Experience of over two years in the 12 Step group that addresses this addiction finally brought me to my knees. While I have learned some protective tactics I have also realized just how much denial I am still in. What alcoholics call “sobriety”, we overeaters call “abstinence”. The principle is the same in both groups. Indulging in our substance of choice leads down a treacherous path, and relapse looms. In my addict’s brain I have been very clever about playing around with foods that are to me what alcohol is to an alcoholic.

As we are in the midst of the holiday season, food and drink abound. Wherever I turn there are opportunities to indulge. I have to face the fact that a lot of holiday offerings are sure paths to a relapse if I partake. At the same time, I have learned so much about how to manage my life so that it makes sense and leads down healthy pathways. I am learning to be grateful for this knowledge, and to pray for the willingness to follow it. 

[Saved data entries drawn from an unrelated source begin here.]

(** *** Counting coroutines *)

Lemma count_insert {A} (f : A → bool) (l : list A) i x y :
  l !! i = Some x →
  (length (List.filter f (<[i:=y]> l)) + Nat.b2n (f x)
   = length (List.filter f l) + Nat.b2n (f y))%nat.
Proof.
  revert i. induction l as [|z l IH]; intros [|i] Hi; simplify_eq/=.
  - destruct (f x), (f y); simpl; lia.
  - specialize (IH i Hi). destruct (f z); simpl; lia.
Qed.

Lemma pending_zero cs : pending cs = 0%nat → Forall (λ c, finished c = true) cs.
Proof.
  unfold pending. induction cs as [|c cs IH]; simpl; [constructor|].
  destruct (finished c) eqn:E; simpl; [|discriminate].
  intros H. constructor; auto.
Qed.

Lemma pending_pos cs :
  pending cs ≠ 0%nat → ∃ i c, cs !! i = Some c ∧ finished c = false.
Proof.
  unfold pending. induction cs as [|c cs IH]; simpl; [done|].
  destruct (finished c) eqn:E; simpl.
  - intros H. destruct (IH H) as (i & c' & Hi & Hc). by exists (S i), c'.
  - intros _. by exists 0%nat, c.
Qed.

(** *** One wake-up of the loop *)

Section Steps.

Variable urls : list string.
Variable max_concurrent : Z.

Lemma step_connect task_id L i L' :
  step urls max_concurrent task_id L (Connect i) = Some L' →
  coros L !! i = Some Waiting
  ∧ 0 < available max_concurrent (coros L)
  ∧ L' = {| coros := <[i := InFlight]> (coros L);
            raised := raised L; store := store L |}.
Proof.
  simpl. destruct (coros L !! i) as [[| |r]|]; try discriminate.
  destruct (0 <? available _ _) eqn:E; [|discriminate].
  apply Z.ltb_lt in E. by intros [= <-].
Qed.

Lemma step_redirect task_id L i L' :
  step urls max_concurrent task_id L (Redirect i) = Some L' →
  coros L !! i = Some InFlight
  ∧ L' = {| coros := <[i := Waiting]> (coros L);
            raised := raised L; store := store L |}.
Proof.
  simpl. destruct (coros L !! i) as [[| |r]|]; try discriminate.
  by intros [= <-].
Qed.

Lemma step_settle L i got L' :
  step urls max_concurrent 0 L (Settle i got) = Some L' →
  ∃ c u, coros L !! i = Some c ∧ may_settle c got = true
         ∧ urls !! i = Some u
         ∧ L' = {| coros := <[i := Finished (headless got u)]> (coros L);
                   raised := first_raised (raised L) (headless got u);
                   store := (fetch_url got u (store L)).2 |}.
Proof.
  unfold step. destruct (coros L !! i) as [c|]; [|discriminate].
  destruct (urls !! i) as [u|]; [|discriminate].
  destruct (may_settle c got) eqn:E; [|discriminate].
  rewrite extract_page_info_falsy. intros [= <-]. by exists c, u.
Qed.

Lemma may_settle_unfinished c got :
  may_settle c got = true → finished c = false.
Proof. by destruct c. Qed.
(** [opf_dir + href if not href.startswith("/") else href.lstrip("/")] *)
Definition member_path (dir href : str) : str :=
  if PyStr.startswith (py "/") href
  then PyStr.lstrip_of (Ascii.eqb "/") href
  else dir ++ href.

(** [[l.strip() for l in text.splitlines() if l.strip()]] for [text] the
    page without its tags. *)
Definition chapter_lines (html : str) : list str :=
  PyStr.strip <$>
    filter (λ line, has_text line = true) (splitlines (strip_tags html)).

Fixpoint epub_chapters (package : epub_package) (i : Z)
    (ids : list (option str)) : list section :=
  match ids with
  | [] => []
  | idref :: ids' =>
      match manifest_get (manifest_items package) idref with
      | Some (c :: href) =>
          match archive package
                  (member_path (opf_dir (opf_path package)) (c :: href)) with
          | Some html =>
              match chapter_lines html with
              | [] => epub_chapters package (i + 1) ids'
              | line :: lines =>
                  (numbered "chapter" i,
                   PyStr.join [PyStr.nl] (line :: lines))
                    :: epub_chapters package (i + 1) ids'
              end
          | None => epub_chapters package (i + 1) ids'
          end
      | _ => epub_chapters package (i + 1) ids'
      end
  end.

Definition extract_epub (package : epub_package) : list section :=
  epub_chapters package 1 (spine_ids package).

(** ** Reference definitions for the decoders *)

(** The items that have a text, each under its word and its 1-based
    position among all items. *)
Definition by_position {A} (word : string) (text : A → option str)
    (items : list A) : list section :=
  omap (λ p : Z * A, (λ t, (numbered word p.1, t)) <$> text p.2)
    (zip (seqZ 1 (Z.of_nat (length items))) items).

(** The section of the item at position [k], if that item is there and
    has a text. *)
Definition at_position {A} (word : string) (text : A → option str)
    (items : list A) (k : Z) : list section :=
  match items !! Z.to_nat (k - 1) with
  | Some item =>
      match text item with
      | Some t => [(numbered word k, t)]
      | None => []
      end
  | None => []
  end.

(** Lines joined by newlines; nothing for no line. *)
Definition lines_text (lines : list str) : option str :=
  match lines with
  | [] => None
  | _ :: _ => Some (PyStr.join [PyStr.nl] lines)
  end.

(** The text of a PDF page, of a PPTX slide, of an ODP page and of the
    chapter that a spine entry names. *)
Definition page_text (page : str) : option str :=
  match PyStr.strip page with
  | [] => None
  | c :: text => Some (c :: text)
  end.

Definition slide_text (shapes : list pptx_shape) : option str :=
  lines_text (shapes ≫= shape_lines).

Definition odp_text (paragraphs : list str) : option str :=
  lines_text (text_lines paragraphs).

Definition chapter_text (package : epub_package) (idref : option str)
  : option str :=
  match manifest_get (manifest_items package) idref with
  | Some (c :: href) =>
      html ← archive package
                (member_path (opf_dir (opf_path package)) (c :: href));
      lines_text (chapter_lines html)
  | _ => None
  end.

(** The lines of a DOCX document: the paragraphs with text, then the
    rows with text of the tables. *)
Definition docx_lines (doc : docx_document) : list str :=
  text_lines (docx_paragraphs doc) ++ (docx_tables doc ≫= table_lines).

(** The lines with text of the rows of a worksheet. *)
Definition xlsx_lines (rows : list (list (option str))) : list str :=
  filter (λ line, has_text line = true) (xlsx_row_line <$> rows).

(** ** Sample worlds *)

(** A document of one section of 40001 characters. *)
Definition long_text : str := repeat "a"%char (Z.to_nat 40001).

Definition long_document_world : world := {|
  resolve := λ s, [s];
  is_file := λ _, true;
  is_dir := λ _, false;
  sorted_rglob := λ _, [];
  decode := λ _ _, inr [(py "document", long_text)];
  re_compile := λ _ _, inl []
|}.

(** A text document of four lines and a workbook of two sheets. *)
Definition office_world : world := {|
  resolve := λ s, [py "home"; s];
  is_file := λ _, true;
  is_dir := λ _, false;
  sorted_rglob := λ _, [];
  decode := λ f _,
    match f with
    | Docx =>
        inr [(py "document",
              PyStr.join [PyStr.nl] [py "one"; py "two"; py "three"; py "four"])]
    | Xlsx =>
        inr [(py "sheet 'Sales'", PyStr.join [PyStr.nl] [py "s1"; py "s2"]);
             (py "sheet 'Costs'", PyStr.join [PyStr.nl] [py "c1"; py "c2"])]
    | _ => inl (py "cannot open")
    end;
  re_compile := λ _ _, inl []
|}.

(** A directory of ten documents, [f3.pdf] of which cannot be decoded,
    next to a hidden directory; every document has one page of three
    lines, two of which contain an "m". *)
Definition ten_files : list path :=
  (λ i : Z, [py "f" ++ PyStr.of_int i ++ py ".pdf"]) <$> seqZ 0 10.

Definition sample_page : list section :=
  [(py "page 1",
    PyStr.join [PyStr.nl] [py "alpha match"; py "beta"; py "gamma match"])].

Definition sample_world : world := {|
  resolve := λ _, [py "srv"];
  is_file := λ _, true;
  is_dir := λ _, true;
  sorted_rglob := λ _, [py ".cache"; py "f0.pdf"] :: ten_files;
  decode := λ _ p,
    if bool_decide (last p = Some (py "f3.pdf")) then inl (py "cannot open")
    else inr sample_page;
  re_compile := λ _ _, inr (PyStr.contains "m")
|}.

(** * Properties *)

(** ** Strings *)

Section StringFacts.
Import PyStr.

Lemma drop_while_head_false p s :
  (∀ c, head s = Some c → p c = false) → drop_while p s = s.
Proof.
  destruct s as [|c s]; [done|]. intros H. simpl.
  by rewrite (H c eq_refl).
Qed.

Lemma strip_of_id p s :
  (∀ c, head s = Some c → p c = false) →
  (∀ c, last s = Some c → p c = false) →
  strip_of p s = s.
Proof.
  intros Hh Hl. unfold strip_of, lstrip_of, rstrip_of.
  rewrite (drop_while_head_false p s Hh).
  rewrite drop_while_head_false; [apply reverse_involutive|].
  intros c. rewrite head_reverse. apply Hl.
Qed.

Lemma split_no_sep sep s :
  contains sep s = false → split sep s = [s].
Proof.
  induction s as [|c s IH]; [done|]. simpl.
  rewrite (Ascii.eqb_sym sep c).
  destruct (Ascii.eqb c sep); [done|]. simpl. intros H.
  by rewrite (IH H).
Qed.

Lemma contains_app c s t :
  contains c (s ++ t) = contains c s || contains c t.
Proof. apply existsb_app. Qed.

Lemma contains_false_Forall c s :
  contains c s = false ↔ Forall (λ a, a ≠ c) s.
Proof.
  induction s as [|a s IH]; simpl.
  - split; [constructor|done].
  - rewrite orb_false_iff, IH, Forall_cons.
    destruct (Ascii.eqb_spec c a); split; intros [??]; split;
      try done; congruence.
Qed.

Lemma split1_app sep s t :
  contains sep s = false → split1 sep (s ++ sep :: t) = (s, t).
Proof.
  intros H. unfold split1.
  induction s as [|c s IH]; simpl in *.
  - by rewrite Ascii.eqb_refl.
  - rewrite (Ascii.eqb_sym sep c) in H.
    destruct (Ascii.eqb c sep); [done|]. simpl in *.
    specialize (IH H). injection IH as E1 E2. by rewrite E1, E2.
Qed.

End StringFacts.

(** ** Decimal numerals: [int(str(n)) = n] *)

Section DecimalFacts.
Import PyStr.

Lemma uint_digits_Forall d : Forall (λ c, is_digit c = true) (uint_digits d).
Proof. induction d; constructor; done. Qed.

Lemma int_digits_uint_acc d acc :
  int_digits IntDigit (Z.pos acc) (uint_digits d)
  = Some (Z.pos (Pos.of_uint_acc d acc)).
Proof.
  revert acc. induction d; intros acc; [done|..];
    cbn -[Z.mul Z.add]; rewrite <- IHd; f_equal; unfold digit_val; simpl; lia.
Qed.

I struggle with my demons sometimes. But I am also surrounded by people and words that help me cope. For example, this morning’s meditation from Richard Rohr, helped me define the bleakness that comes on me sometimes:

“My good friend Gerald May shed fresh light on the meaning of John of the Cross’ phrase “the dark night of the soul.” He said that God has to work in the soul in secret and  in darkness, because if we fully knew what was happening, and what Mystery/God/grace will eventually ask of us, we would either try to take charge or to stop the whole process. May writes:

The dark night is a profoundly good thing. It is an ongoing spiritual process in which we are liberated from attachments and compulsions and empowered to live and love more freely. Sometimes this letting go of old ways is painful, occasionally even devastating. But this is not why the night is called “dark.” The darkness of the night implies nothing sinister, only that the liberation takes place in hidden ways, beneath our knowledge and understanding. It happens mysteriously, in secret, and beyond our conscious control. [2]”

I recognize this phenomenon of mysterious exposures to helpful things. My main job is to be open to these opportunities to reflect on and work out a plan of action for the present moment. If there is a veil between me and the Universal wisdom, these are times when the veil opens – if I am paying attention. I think this is the meaning of “Presence” – the ability to live into the present moment. In my addiction, I can regret the past, and ponder the future. Nothing good usually comes of lingering in either one of these states. The Serenity Prayer helps. “God, grant me the serenity to accept what I cannot change, the courage to change what I can, and the wisdom to know the difference.” Thanks, and Amen.